A Brock string (named after Frederick W. Brock) is an instrument used in vision therapy. It consists of a white string of approximately 10 feet in length with three small wooden beads of different colors.

The Brock string is commonly employed during treatment of convergence insufficiency and other anomalies of binocular vision. It is used to develop skills of convergence as well as to disrupt suppression of one of the eyes.

During therapy, the one end of the Brock string is held on the tip of the nose while the other is tied to a fixed point. The three beads are spaced out at various distances. The patient is asked to focus on one of the beads, while noting the visual input of each eye and sensation of convergence. The patient can use variable techniques to make easier or more difficult by bringing the beads closer\further to the nose and by employing lenses and prisms.

Although this procedure is usually associated with binocular vision and anti-suppression therapy, it can also be a valuable procedure for developing accurate fixation skills under binocular conditions.

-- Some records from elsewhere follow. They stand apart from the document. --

(** What the members of the source hold after [open]: nothing when it fails, and else what the file
    asks for, whatever they held before. *)
Lemma open_outcome c w :
  let '(ok, w') := open c w in
  ok = opens c
  /\ has fmt_ctx w' = ok /\ has bsf_ctx w' = ok && c_avcc c /\ has pkt w' = ok
  /\ has audio_pkt w' = ok && c_audio c && c_audio_pkt c
  /\ has prefetch w' = has prefetch w /\ has pending w' = has pending w.
Proof.
  unfold open, open_filter, opens. cbv zeta.
  destruct (c_open c), (c_video c), (c_h264 c); cbn [negb andb]; try (whereabouts; by split_and!).
  destruct (c_avcc c); whereabouts.
  - destruct (c_found c), (c_alloc c), (c_init c); cbn [negb andb orb]; try (whereabouts; by split_and!).
    pose proof (open_packet_outcome c
      (make_bsf_context bsf_ctx true true (adopt fmt_ctx (avformat_open_input true (close w))))) as P.
    destruct (open_packet c _) as [ok w']. revert P. whereabouts. intros (-> & -> & -> & -> & -> & -> & ->).
    by destruct (c_pkt c), (c_audio c).
  - pose proof (open_packet_outcome c (adopt fmt_ctx (avformat_open_input true (close w)))) as P.
    destruct (open_packet c _) as [ok w']. revert P. whereabouts. intros (-> & -> & -> & -> & -> & -> & ->).
    by destruct (c_pkt c), (c_audio c).
Qed.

Three (to five) colored beads are spaced on a length of string at least 20 inch long. The patient is instructed to alternate fixation and focus from one bead to the next while maintaining awareness of physiological diplopia.


Set up

 Tie one end of the string to a doorknob. Position one bead at the end of the cord close to the doorknob. This is the far fixation bead.
 Place the middle fixation bead about 10 inch from you.
 Place the near fixation bead about 4 inch from you.
 Stand directly in front of the doorknob facing it. Hold the cord up to the bridge of your nose so that the cord is stretched tight between your nose and the doorknob.

Procedure
 Look at the near fixation bead. Keep this bead single as you look directly at it. If the near bead is double this indicates an eye teaming problem. If this occurs move the near bead closer or further away until you see it as a single bead. The near bead should be moved closer and closer as the task becomes easier. Eventually the near bead should be only one inch from the bridge of your nose.
 As you look at the near fixation bead you should see two strings, each of which appears to come from your eyes. If your fixation on the bead is accurate, the two strings should appear to meet exactly at the bead forming an "X". As the bead is moved to one inch from your nose, the two strings should appear to meet exactly at the bead forming a "V".
 Shift fixation to the middle bead and then to the far bead and repeat. If your fixation of the far bead is accurate, the two strings should appear to meet exactly at the bead forming a "V".
 Change the location of the fixation beads and again repeat.
 Try to be aware of other objects in your field of view as you practice.
 Slowly turn your head from side to side through an angle of about 45 degrees maintaining your vision of the two strings at all times. (if you turn too far one string will disappear)

References
 Scheiman, Mitchell and Wick, Bruce. Clinical Management of Binocular Vision. Lippincott, New York. 1994. pgs 188-192.